Good luck for today xx


----------



## Neversaynever

Good luck for today :hugs:

XxX


----------



## suffolksarah

Thanks everyone for your best wishes.

I am so emotional today, i cant stop crying, i so want everything to be okay, i cant help being so so scared!
I will update you this evening! xxxx


----------



## Luv_My_Bichon

thinking of you - hope all goes well. xx


----------



## ttclou25

Sarah hope everything went well for you today hun xxx


----------



## Glowstar

Me too xxxx keep checking for an update xx


----------



## addy1

Good luck Sarah! Sending you loads of positive vibes!! Everything will be great!

(I'll need your support for my scan tomorrow!! LOL)


----------



## suffolksarah

Hi all.

Well had my scan, everything was perfect! Baby measuring 4.9cm, been bumped up 3 days aswell!

Heres a pic for you

https://i1209.photobucket.com/albums/cc399/sarahosborn/SARAHOSBORN_5-1.jpg

Thanks to everyone for your replies and best wishes, i really appreciate it xxxx


----------



## Nat0619

Awww Sarah, fab news :happydance::happydance::happydance: And what a beautiful scan pic - you have a gorgeous little baby there :hugs: You must be on :cloud9:


----------



## suffolksarah

addy1 said:


> Good luck Sarah! Sending you loads of positive vibes!! Everything will be great!
> 
> (I'll need your support for my scan tomorrow!! LOL)

Addy, i really hope your scan goes well tomorrow, its sooooo stressful, but i am sure all will be fine! I will be sending good vibes to you tomorrow. let us know how it all goes! xxx


----------



## suffolksarah

Nat0619 said:


> Awww Sarah, fab news :happydance::happydance::happydance: And what a beautiful scan pic - you have a gorgeous little baby there :hugs: You must be on :cloud9:

Thank you! 
I am so so so happy, totally on :cloud9:, was convinced it would be a blighted ovum (sp?) I had 3 days of feeling sick and sore boobs for a few weeks then it all stopped. so was sure things were wrong as this is what happened last time. I guess i am just lucky avoiding the ms!!!!:happydance::happydance:


----------



## Glowstar

Such fantastic news, delighted for you xxx


----------



## Neversaynever

:yipee:

XxX


----------



## bluesky

Great news!


----------



## Fresia

Congratulations! Love the scan picture :happydance:


----------



## kitty26

Hi SuffolkSarah,

How did you get on yesterday?

K x


----------



## kitty26

Oops, sorry for some reason I didn't see yesterdays replies!

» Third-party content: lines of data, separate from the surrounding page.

Lemma send_half_releases_witness :
  let s := on_acked (on_acked (snd (default (nothing, new_send 9) (pull_send sample_send 3 0))) 3 2) 0 3 in
  acked_ranges s = [] /\ send_buf_base_offset s = send_next_offset s.
Proof.
  assert (Hr : send_reachable 9 ([10; 11; 12; 13; 14], [],
    on_acked (on_acked (snd (default (nothing, new_send 9) (pull_send sample_send 3 0))) 3 2) 0 3)).
  { eapply rtc_r; [eapply rtc_r; [eapply rtc_r; [apply sample_send_reachable|]|]|].
    - apply (step_pull _ _ _ 3 0); [lia|lia|reflexivity].
    - apply (step_ack _ _ [(0, 3)] _ 3 2); [lia|]. vm_compute. reflexivity.
    - apply (step_ack _ _ [] _ 0 3); [lia|]. reflexivity. }
  exact (proj1 (send_half_releases 9 _ _ _ Hr) eq_refl eq_refl).
Defined.

(** A FIN that first leaves on a retransmission never completes.  The
    retransmission branch marks the FIN as sent without moving [Send] to
    [DataSent]; once everything is acknowledged, no pull, acknowledgement or
    window update changes the state any more, so the send half never reaches
    [DataRecvd] and the stream is never retired. *)
Theorem fin_on_retransmission_stuck s o n mb mf lim :
  send_state s = Send -> send_fin_sent s = true -> lost_ranges s = [] ->
  send_next_offset s = send_high_water s -> 0 < mb -> 0 <= mf ->
  pull_send s mb mf = Some (nothing, s) /\
  send_state (on_acked s o n) = Send /\ send_fin_sent (on_acked s o n) = true /\
  send_state (set_send_limit s lim) = Send.
Proof.
  intros Hs Hf Hl Hn Hmb Hmf. assert (Hfin : fin_only s = (nothing, s)).
  { unfold fin_only. rewrite Hf, andb_false_r. done. }
  assert (Hadv : forall s0, send_state s0 = Send -> try_advance_send_state_after_ack s0 = s0).
  { intros s0 H0. unfold try_advance_send_state_after_ack. by rewrite decide_False by congruence. }
  split_and!.
  - unfold pull_send. rewrite (proj2 (Z.eqb_neq _ _)), Hl by lia. unfold pull_fresh. rewrite Hfin.
    destruct (Z.leb_spec (send_limit s) (send_next_offset s)); [done|]. cbv zeta.
    by rewrite (proj2 (Z.eqb_eq _ 0)) by lia.
  - unfold on_acked. repeat case_match; rewrite ?Hadv by done; done.
  - unfold on_acked. repeat case_match; rewrite ?Hadv by done; done.
  - unfold set_send_limit. by case_match.
Qed.

(** The run that gets there: two bytes are sent and lost, the FIN is queued
    afterwards, and the retransmission carries it and is acknowledged. *)
Definition stuck_run : option (Pulled * SendSide) :=
  '(_, s) ← pull_send (write (new_send 9) [1; 2] false) 10 10;
  '(p, s) ← pull_send (write (on_lost s 0 2) [] true) 10 10;
  Some (p, on_acked s 0 2).

Lemma fin_on_retransmission_stuck_witness :
  exists p s, stuck_run = Some (p, s) /\ p_fin p = true /\ send_fin_acked s = true /\
    send_buf_base_offset s = send_high_water s /\ pull_send s 10 10 = Some (nothing, s) /\ send_state s = Send.
Proof.
  eexists _, _. split; [reflexivity|].
  split; [reflexivity|]. split; [reflexivity|]. split; [reflexivity|]. split; [|reflexivity].
  apply (fin_on_retransmission_stuck _ 0 0 10 10 0); reflexivity || lia.
Defined.

(** The acknowledgement of a data packet is taken for the
    acknowledgement of the FIN.  When the FIN travels alone behind the data,
    an acknowledgement that covers only the data marks the FIN acknowledged
    and the send half reaches its terminal state although the packet with
    the FIN is still in flight. *)
Theorem fin_acked_by_data limit w s o n :
  send_reachable limit (w, [(o, n)], s) -> 0 < n ->
  send_state s = DataSent -> send_fin_sent s = true -> lost_ranges s = [] ->
  send_next_offset s = send_high_water s -> o + n = send_high_water s ->
  send_state (on_acked s o n) = SDataRecvd.
Proof.
  intros [Hi _]%send_reachable_ok Hn Hst Hfin Hlost Hnext Hend.
  pose proof (on_acked_inv w _ s Hi o n [] Hn (Permutation_refl _)) as Hi'.
  assert (Hx : exists s1, on_acked s o n = try_advance_send_state_after_ack s1 /\ send_state s1 = DataSent /\
    send_fin_acked s1 = true /\ lost_ranges s1 = [] /\ send_next_offset s1 = send_high_water s1).
  { unfold on_acked. rewrite (proj2 (Z.eqb_neq n 0)) by lia. destruct (drain _ _ _) as [[head base] acked].
    eexists. split; [reflexivity|]. simpl. rewrite Hfin, (proj2 (Z.leb_le _ _)) by lia. done. }
  destruct Hx as (s1 & Hs1 & Hst1 & Hfa & Hl1 & Hn1). rewrite Hs1 in *.
  destruct (try_advance_fields s1) as (E1 & E2 & E3 & E4 & E5 & E6 & E7 & _).
  destruct (all_acked_released w [] _ Hi') as [_ Hb]; [done|by rewrite E7|].
  destruct Hi' as [_ _ H3 H4 H5 _ _ _ _]. rewrite E1, E2, E3, E4, E6 in *.
  apply (f_equal length) in H5. rewrite !length_drop in H5.
  unfold try_advance_send_state_after_ack. rewrite decide_True, Hfa, andb_true_r by done.
  by rewrite (proj2 (Nat.eqb_eq _ _)) by lia.
Qed.

(** Data sent without FIN, then a FIN-only frame; the data is acknowledged. *)
Definition fin_alone : SendSide :=
  default (new_send 9) ('(_, s) ← pull_send (write (new_send 9) [1; 2] false) 10 10;
                        '(_, s) ← pull_send (write s [] true) 10 10; Some s).

Lemma fin_acked_by_data_witness : send_state (on_acked fin_alone 0 2) = SDataRecvd.
Proof.
  apply (fin_acked_by_data 9 ([] ++ [1; 2] ++ []) fin_alone 0 2); try reflexivity.
  eapply rtc_l; [apply (step_write [] [] (new_send 9) [1; 2] false); by left|].
  eapply rtc_l; [apply (step_pull _ _ _ 10 10); [lia|lia|reflexivity]|].
  eapply rtc_l; [apply (step_write _ _ _ [] true); by right|].
  eapply rtc_l; [apply (step_pull _ _ _ 10 10); [lia|lia|reflexivity]|]. apply rtc_refl.
Defined.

Congrats x


----------



## Ashleyclad

This is fantastic news, it certainly gives me hope! I have had 2 MC's in the last 6 months and am now 6+1 weeks pregnant, I'm waiting for an early scan and I'm hoping it will be fab news like yours...congrats! Xx


----------



## suffolksarah

Ashleyclad said:


> This is fantastic news, it certainly gives me hope! I have had 2 MC's in the last 6 months and am now 6+1 weeks pregnant, I'm waiting for an early scan and I'm hoping it will be fab news like yours...congrats! Xx

I am sure it will be third time lucky, sending you lots of sticky :dust: and positive vibes! xx


----------



## suffolksarah

Addy, How did your scan go? xx


----------



## Luv_My_Bichon

congratulations, that's brilliant :D


----------



## Mrs_X

awww congrats! it looks like baby is sucking thumb :)


----------



## rock_chick

brilliant news about your scan!  very clear pic too  xxxxx


----------